• _What is required_
Only the lines from the one containing "intros Hx. apply" through the one containing "as [s|] eqn:Hs." should be printed, exactly as they appear below, with both ends included.

============================================================

(* ===== verification/PaneFocus.v ===== *)
(** * Focus, modes, zoom and tabs keep the invariant

    Focusing a pane moves focus to the leaf along its active children and makes
    the path to it active in every ancestor, so that no tab or stack hides it. *)

From stdpp Require Import strings sorting.
From S2P Require Import Prelude Geometry GeometryProofs Carve PaneData PaneTree PaneRep PaneWalks.
From S2P Require Import PaneInv PaneSplit PaneHost.
Import Geometry GeometryProofs PaneData PaneTree PaneRep PaneWalks PaneInv PaneSplit PaneHost.
Open Scope nat_scope.

Module PaneFocus.

(** The layout but for its arena and its epoch. *)
Definition nav (l : Layout) :=
  (workspaces l, active l, focused l, zoomed_id l, metrics l, profile l, area l, id_seq l).

(** Every container of the context shows the child at the hole. *)
Definition revealed (g : nat → option Pane) (C : ctx) : Prop :=
  Forall (λ f, ∃ p m cs, g (fr_slot f) = Some p ∧ kind p = Container m cs (length (fr_left f))) C.

Lemma nav_upd l s f : nav (upd l s f) = nav l.
Proof. unfold nav. destruct (panes_only_upd l s f) as [-> _]. done. Qed.
Lemma epoch_upd l s f : epoch (upd l s f) = epoch l.
Proof. by apply panes_only_fields, panes_only_upd. Qed.
Lemma get_set_epoch e l s : get (set_epoch e l) s = get l s.
Proof. done. Qed.
Lemma get_set_focused f l s : get (set_focused f l) s = get l s.
Proof. done. Qed.
Lemma loose_add xs l l' ts k r p w : loose xs l ts → (∀ s, s ∈ xs → is_Some (get l s)) → get l r = None →
  get l' r = Some p → parent p = None → kind p = Leaf None → (∀ s, s ≠ r → get l' s = get l s) →
  k ≤ length ts → workspaces l' = insert_at k w (workspaces l) → ws_root w = r →
  numbers_ok (workspaces l') → active l' = (if k <=? active l then S (active l) else active l) →
  local_ok l' → (0 ≤ epoch l')%Z → env_ok l' → loose xs l' (insert_at k (TLeaf r) ts).
Proof.
  intros Hl Hlive Hr Hp Hpar Hk Hg Hle Hw Hwr Hnum Ha Hloc Hep Henv.
  assert (r ∉ xs) as Hrx by (intros Hx; destruct (Hlive r Hx); congruence).
  split; [| |done| |done|done|done].
  - rewrite insert_at_perm. apply (heap_leaf (masked xs (get l)) _ _ r p); [apply Hl|by rewrite hide_out
      |by rewrite hide_out|done|done|].
    intros s Hs. unfold masked. case_decide; [done|]. by apply Hg.
  - by rewrite Hw, !insert_at_fmap, Hwr, (lq_roots _ _ _ Hl).
  - rewrite insert_at_length, Ha. pose proof (lq_active _ _ _ Hl). destruct (Nat.leb_spec k (active l)); lia.
Qed.

Lemma ensure_workspace_ok xs l ts n owner : held xs l ts → (0 ≤ n)%Z →
  ∃ l' o ts', ensure_workspace l n owner = Done (l', o) ∧ held xs l' ts' ∧ bearing l' = bearing l ∧
    match o with
    | None => l' = l ∧ ts' = ts ∧ ∀ w, w ∈ workspaces l → number w ≠ n
    | Some k => ensured l l' ts ts' n k
    end.
Proof.
  intros [Hl Hwd Hfoc Hlive] Hn0. unfold ensure_workspace.
  assert ((∀ w, w ∈ workspaces l → number w ≠ n) →
    ∃ l' o ts', Done (l, None) = Done (l', o) ∧ held xs l' ts' ∧ bearing l' = bearing l ∧
    match o with
    | None => l' = l ∧ ts' = ts ∧ ∀ w, w ∈ workspaces l → number w ≠ n
    | Some k => ensured l l' ts ts' n k
    end) as Hno by by exists l, None, ts.
  destruct (in_ws_range n) eqn:Hrange; cbn [negb].
  2:{ apply Hno. intros w Hw <-. destruct (lq_nums _ _ _ Hl) as [_ Hb]. rewrite Forall_forall in Hb.
      specialize (Hb w Hw). unfold in_ws_range, MAX_WORKSPACES in Hrange. cbn beta in Hb.
      destruct (Z.eqb_spec (number w) 0), (Nat.leb_spec (Z.to_nat (number w)) 9); try done; lia. }
  apply andb_true_iff in Hrange as [Hnz%negb_true_iff%Z.eqb_neq Hmax%Nat.leb_le].
  destruct (position _ (workspaces l)) as [i|] eqn:Hpos.
  { apply position_Some in Hpos as (w & Hw & Heq%Z.eqb_eq). exists l, (Some i), ts. split; [done|].
    split; [done|]. split; [done|]. split; [by rewrite Hw; cbn; rewrite Heq|]. split; [done|]. split; [done|by left]. }
  apply position_None in Hpos. rewrite Forall_forall in Hpos.
  specialize (Hno (λ w Hw, proj1 (Z.eqb_neq _ _) (Hpos w Hw))).
  destruct (MAX_WORKSPACES <=? length (workspaces l)); [done|].
  destruct (alloc l None (Leaf None)) as [[l1 r]|] eqn:Hal; [|done].
  apply alloc_spec in Hal as [(Hr & Hm1 & Hid1 & Hg1) Hloc1]; [|apply Hl].
  assert (get l1 r = Some (fresh_pane (id_seq l + 1) None (Leaf None))) as Gr by (by rewrite Hg1, decide_True).
  unfold id_of. rewrite Gr. cbn [fmap option_fmap option_map].
  set (l2 := upd (set_owner l1 r owner) r (set_fresh true)).
  assert (meta l2 = meta l) as Hm2 by (unfold l2, set_owner; by rewrite !meta_upd).
  unfold meta in Hm2. injection Hm2 as Mw Ma Mf Me Mz Mm Mp Mar. rewrite Mw.
  destruct (number_slot n (workspaces l) (lq_nums _ _ _ Hl)) as [Hk Hsort].
  { intros w Hw Heq. specialize (Hpos w Hw). by apply Z.eqb_neq in Hpos. }
  set (k := default _ _) in *. rewrite vec_insert_at by done. obind.
  set (w0 := mkWorkspace _ _ _).
  set (l3 := if k <=? _ then _ else _).
  assert (active l3 = if k <=? active l then S (active l) else active l) as Ha3.
  { unfold l3. cbn. rewrite Ma. destruct (k <=? active l); cbn; rewrite ?Ma; lia. }
  assert (panes l3 = panes l2 ∧ id_seq l3 = id_seq l2 ∧ workspaces l3 = insert_at k w0 (workspaces l) ∧
    bearing l3 = bearing l) as (Hp3 & Hi3 & Hw3 & Hb3).
  { unfold l3, bearing. destruct (k <=? _); cbn; by rewrite Mf, Me, Mz, Mm, Mp, Mar. }
  assert (length (workspaces l) = length ts) as Hlen.
  { pose proof (lq_roots _ _ _ Hl) as H. apply (f_equal length) in H. by rewrite !length_fmap in H. }
  assert (∀ s, get l3 s = get l2 s) as G3 by (intros; unfold get; by rewrite Hp3).
  assert (∀ s, s ≠ r → get l3 s = get l s) as Gs.
  { intros s Hs. rewrite G3. unfold l2, set_owner. by rewrite !get_upd_ne, Hg1, decide_False by done. }
  assert (get l3 r = Some (set_fresh true (set_owner_principal owner (fresh_pane (id_seq l + 1) None (Leaf None))))) as Gr3.
  { rewrite G3. unfold l2, set_owner. rewrite !get_upd, !decide_True by done. by rewrite Gr. }
  assert (ts !! active l = insert_at k (TLeaf r) ts !! active l3) as Hact.
  { rewrite Ha3. destruct (Nat.leb_spec k (active l)); [by rewrite insert_at_ge by lia|by rewrite insert_at_lt by lia]. }
  pose proof Hb3 as Hb3'. unfold bearing in Hb3'. injection Hb3' as Bf Be Bz Bm Bp Bar.
  exists l3, (Some k), (insert_at k (TLeaf r) ts). split; [done|]. split; [split|split; [done|split; [|split]]].
  - eapply (loose_add xs l l3 ts k r _ w0 Hl Hlive Hr Gr3); try done; [lia| | | |].
    + rewrite Hw3. eapply (numbers_insert _ _ w0 n); [apply Hl|done|unfold MAX_WORKSPACES in Hmax; lia|done].
    + eapply local_meta; [|exact Hp3|exact Hi3]. apply local_upd_keep; [by apply local_upd_keep|done].
    + rewrite Be. apply Hl.
    + unfold env_ok. rewrite Bm, Bar. apply Hl.
  - rewrite insert_at_perm. by constructor.
  - destruct Hfoc as (T & HT & Hf). exists T. rewrite <-Hact, Bf. done.
  - intros s Hs. destruct (decide (s = r)) as [->|]; [by rewrite Gr3|]. rewrite Gs by done. by apply Hlive.
  - rewrite Hw3, insert_at_eq by done. done.
  - done.
  - rewrite Hw3, Ha3. split; [|right; exists r].
    + destruct (Nat.leb_spec k (active l)); [by rewrite insert_at_ge by lia|by rewrite insert_at_lt by lia].
    + split; [done|]. split; [lia|]. split; [done|]. split.
      * destruct (Nat.leb_spec k (active l)); lia.
      * split; [unfold face; by rewrite Gr3|]. split; [done|]. split; [intros w Hw; apply Z.eqb_neq; auto|].
        split; [unfold reserved_slot; by rewrite Gr3|by exists w0].
Qed.

(** ** Switching *)

Lemma slot_of_id_live l s p : local_ok l → get l s = Some p → slot_of_id l (pid p) = Some s.
Proof.
  intros Hloc Hp. unfold slot_of_id. pose proof Hp as Hp'. unfold get in Hp.
  destruct (panes l !! s) as [o|] eqn:Ho; [|done]. cbn in Hp. subst o.
  eapply position_first; [exact Ho|cbn; by apply Z.eqb_refl|]. intros j [q|] Hj Hq; [|done]. cbn.
  apply Z.eqb_neq. intros Heq. assert (get l j = Some q) as Hgq by (unfold get; by rewrite Hq).
  rewrite (lo_inj l Hloc j s q p Hgq Hp' Heq) in Hj. lia.
Qed.

(** Activation of the workspace at [k], before its focus is restored. *)
Definition activated (l : Layout) (k : nat) (id : Z) : Layout :=
  set_active k (set_workspaces (alter (ws_set_focused id) (active l) (workspaces l)) l).

Lemma alter_insert {A} (f : A → A) i (v : list A) x : v !! i = Some x → alter f i v = <[i := f x]> v.
Proof.
  intros Hx. apply list_eq. intros j. destruct (decide (i = j)) as [<-|].
  - rewrite list_lookup_alter_eq, Hx, list_lookup_insert_eq; [done|]. by eapply lookup_lt_Some.
  - by rewrite list_lookup_alter_ne, list_lookup_insert_ne.
Qed.

Lemma activated_shape l ts k id : inv l ts → k < length ts →
  upd_ws l (active l) (ws_set_focused id) =
    Done (set_workspaces (alter (ws_set_focused id) (active l) (workspaces l)) l) ∧
  shape (activated l k id) ts.
Proof.
  intros Hinv Hk. pose proof (inv_shape _ _ Hinv) as Hsh. destruct (inv_focus _ _ Hinv) as (T & HT & _).
  destruct (ws_lookup l ts _ T (shape_skel _ _ Hsh) HT) as (w & Hw & _).
  split; [unfold upd_ws; rewrite Hw; cbn; by rewrite (alter_insert _ _ _ w)|].
  destruct (wpart_fields l (activated l k id)) as [Hr Hn].
  { unfold wpart. cbn. rewrite (alter_insert _ _ _ w) by done. by apply wpart_insert. }
  split; [apply Hsh| |apply Hsh|apply Hn, Hsh|done]. rewrite Hr. apply Hsh.
Qed.

(** The focus restored: the saved leaf if it still stands there, else a leaf. *)
Definition restored (l : Layout) (w : Workspace) (r : nat) : outcome nat :=
  keep ← match slot_of_id l (ws_focused w) with
         | Some s => if is_leaf l s then b ← in_active_root l s; Done (if (b : bool) then Some s else None)
                     else Done None
         | None => Done None
         end;
  match keep with Some s => Done s | None => o ← first_leaf l r; Done (default r o) end.

Lemma restored_ok l ts w T : shape l ts → local_ok l → ts !! active l = Some T →
  ∃ f, restored l w (root_of T) = Done f ∧ f ∈ leaves T ∧
    ∀ s p, s ∈ leaves T → get l s = Some p → ws_focused w = pid p → f = s.
Proof.
  intros Hsh Hloc HT. pose proof (shape_skel _ _ Hsh) as Hsk. unfold restored.
  assert (∃ keep, match slot_of_id l (ws_focused w) with
      | Some s => if is_leaf l s then b ← in_active_root l s; Done (if (b : bool) then Some s else None)
                  else Done None
      | None => Done None end = Done keep ∧ (∀ s, keep = Some s → s ∈ leaves T) ∧
      ∀ s p, s ∈ leaves T → get l s = Some p → ws_focused w = pid p → keep = Some s) as (keep & -> & Hin & Hkeep).
  { destruct (slot_of_id l (ws_focused w)) as [s|] eqn:Hs.
    2:{ exists None. split; [done|]. split; [done|]. intros s p _ Hp Hw.
        rewrite Hw, (slot_of_id_live l s p Hloc Hp) in Hs. done. }
    assert (∀ s' p, get l s' = Some p → ws_focused w = pid p → s' = s) as Huniq.
    { intros s' p Hp Hw. rewrite Hw, (slot_of_id_live l s' p Hloc Hp) in Hs. congruence. }
    destruct (is_leaf l s) eqn:Hlf.
    2:{ exists None. split; [done|]. split; [done|]. intros s' p Hl' Hp Hw. rewrite (Huniq s' p Hp Hw) in *.
        destruct (leaf_kind (get l) ts T s (sk_trees _ _ Hsk)) as (q & sf & Hq & Hk);
          [by eapply list_elem_of_lookup_2|done|].
        unfold is_leaf in Hlf. rewrite Hq in Hlf. cbn in Hlf. by rewrite Hk in Hlf. }
    destruct (is_leaf_live l s Hlf) as (q & sf & Hq & Hkq).
    destruct (heap_find l ts s q (sh_heap _ _ Hsh) Hq) as (i & C & t & Hi & Hr).
    pose proof (in_active_spec l ts i C t Hsk Hi) as Hact. rewrite Hr in Hact. rewrite Hact.
    destruct (plug_rep l ts i C t (sk_trees _ _ Hsk) Hi) as (_ & Ht & _ & _).
    assert (t = TLeaf s) as ->. { inversion Ht; subst; cbn in *; congruence. }
    obind. case_bool_decide as Hd.
    - exists (Some s). split; [done|]. split.
      + intros s' [= <-]. subst i. rewrite HT in Hi. injection Hi as ->. apply leaves_in_plug.
        by apply list_elem_of_singleton.
      + intros s' p _ Hp Hw. by rewrite (Huniq s' p Hp Hw).
    - exists None. split; [done|]. split; [done|]. intros s' p Hl' Hp Hw. exfalso. apply Hd.
      rewrite (Huniq s' p Hp Hw) in *. eapply (trees_disjoint (get l) ts _ _ _ T s); [apply Hsk|done|done| |by apply leaves_nodes].
      rewrite nodes_plug. cbn. by left. }
  obind. destruct keep as [s|].
  - exists s. split; [done|]. split; [by apply Hin|]. intros s' p H1 H2 H3. by injection (Hkeep s' p H1 H2 H3).
  - destruct (first_leaf_spec l ts (active l) [] T (sk_trees _ _ Hsk) HT) as (s & -> & Hf).
    exists s. split; [done|]. split; [by eapply follows_in|]. intros s' p H1 H2 H3. by specialize (Hkeep s' p H1 H2 H3).
Qed.

(** What a switch leaves: the workspace [n] active and unzoomed, the focus of the
    one left saved, that of the one entered restored if it still stands. *)
Definition switched (l l' : Layout) (ts ts' : list ptree) (n : Z) : Prop :=
  ∃ l1 k, inv l1 ts' ∧ bearing l1 = bearing l ∧ ensured l l1 ts ts' n k ∧ k ≠ active l1 ∧
    l' = set_epoch (epoch l + 1)%Z (set_zoomed_id None (set_focused (focused l')
           (activated l1 k (default 0%Z (id_of l1 (focused l)))))) ∧
    ∀ w T s p, workspaces l1 !! k = Some w → ts' !! k = Some T → s ∈ leaves T → get l1 s = Some p →
      ws_focused w = pid p → focused l' = s.

Lemma ws_length l ts : skel l ts → length (workspaces l) = length ts.
Proof. intros [_ H _ _]. apply (f_equal length) in H. by rewrite !length_fmap in H. Qed.

Lemma ensured_elsewhere l l1 ts ts' n k : active_is l n = false → ensured l l1 ts ts' n k → k ≠ active l1.
Proof.
  intros Hact (Hnum & _ & _ & [[-> ->]|(r & _ & _ & _ & Hne & _)]); [|done]. intros ->.
  unfold active_is in Hact. by apply bool_decide_eq_false in Hact.
Qed.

============================================================

• _Response to this task_
  intros Hx. apply list_eq. intros j. destruct (decide (i = j)) as [<-|].
  - rewrite list_lookup_alter_eq, Hx, list_lookup_insert_eq; [done|]. by eapply lookup_lt_Some.
  - by rewrite list_lookup_alter_ne, list_lookup_insert_ne.
Qed.

Lemma activated_shape l ts k id : inv l ts → k < length ts →
  upd_ws l (active l) (ws_set_focused id) =
    Done (set_workspaces (alter (ws_set_focused id) (active l) (workspaces l)) l) ∧
  shape (activated l k id) ts.
Proof.
  intros Hinv Hk. pose proof (inv_shape _ _ Hinv) as Hsh. destruct (inv_focus _ _ Hinv) as (T & HT & _).
  destruct (ws_lookup l ts _ T (shape_skel _ _ Hsh) HT) as (w & Hw & _).
  split; [unfold upd_ws; rewrite Hw; cbn; by rewrite (alter_insert _ _ _ w)|].
  destruct (wpart_fields l (activated l k id)) as [Hr Hn].
  { unfold wpart. cbn. rewrite (alter_insert _ _ _ w) by done. by apply wpart_insert. }
  split; [apply Hsh| |apply Hsh|apply Hn, Hsh|done]. rewrite Hr. apply Hsh.
Qed.

(** The focus restored: the saved leaf if it still stands there, else a leaf. *)
Definition restored (l : Layout) (w : Workspace) (r : nat) : outcome nat :=
  keep ← match slot_of_id l (ws_focused w) with
         | Some s => if is_leaf l s then b ← in_active_root l s; Done (if (b : bool) then Some s else None)
                     else Done None
         | None => Done None
         end;
  match keep with Some s => Done s | None => o ← first_leaf l r; Done (default r o) end.

Lemma restored_ok l ts w T : shape l ts → local_ok l → ts !! active l = Some T →
  ∃ f, restored l w (root_of T) = Done f ∧ f ∈ leaves T ∧
    ∀ s p, s ∈ leaves T → get l s = Some p → ws_focused w = pid p → f = s.
Proof.
  intros Hsh Hloc HT. pose proof (shape_skel _ _ Hsh) as Hsk. unfold restored.
  assert (∃ keep, match slot_of_id l (ws_focused w) with
      | Some s => if is_leaf l s then b ← in_active_root l s; Done (if (b : bool) then Some s else None)
                  else Done None
      | None => Done None end = Done keep ∧ (∀ s, keep = Some s → s ∈ leaves T) ∧
      ∀ s p, s ∈ leaves T → get l s = Some p → ws_focused w = pid p → keep = Some s) as (keep & -> & Hin & Hkeep).
  { destruct (slot_of_id l (ws_focused w)) as [s|] eqn:Hs.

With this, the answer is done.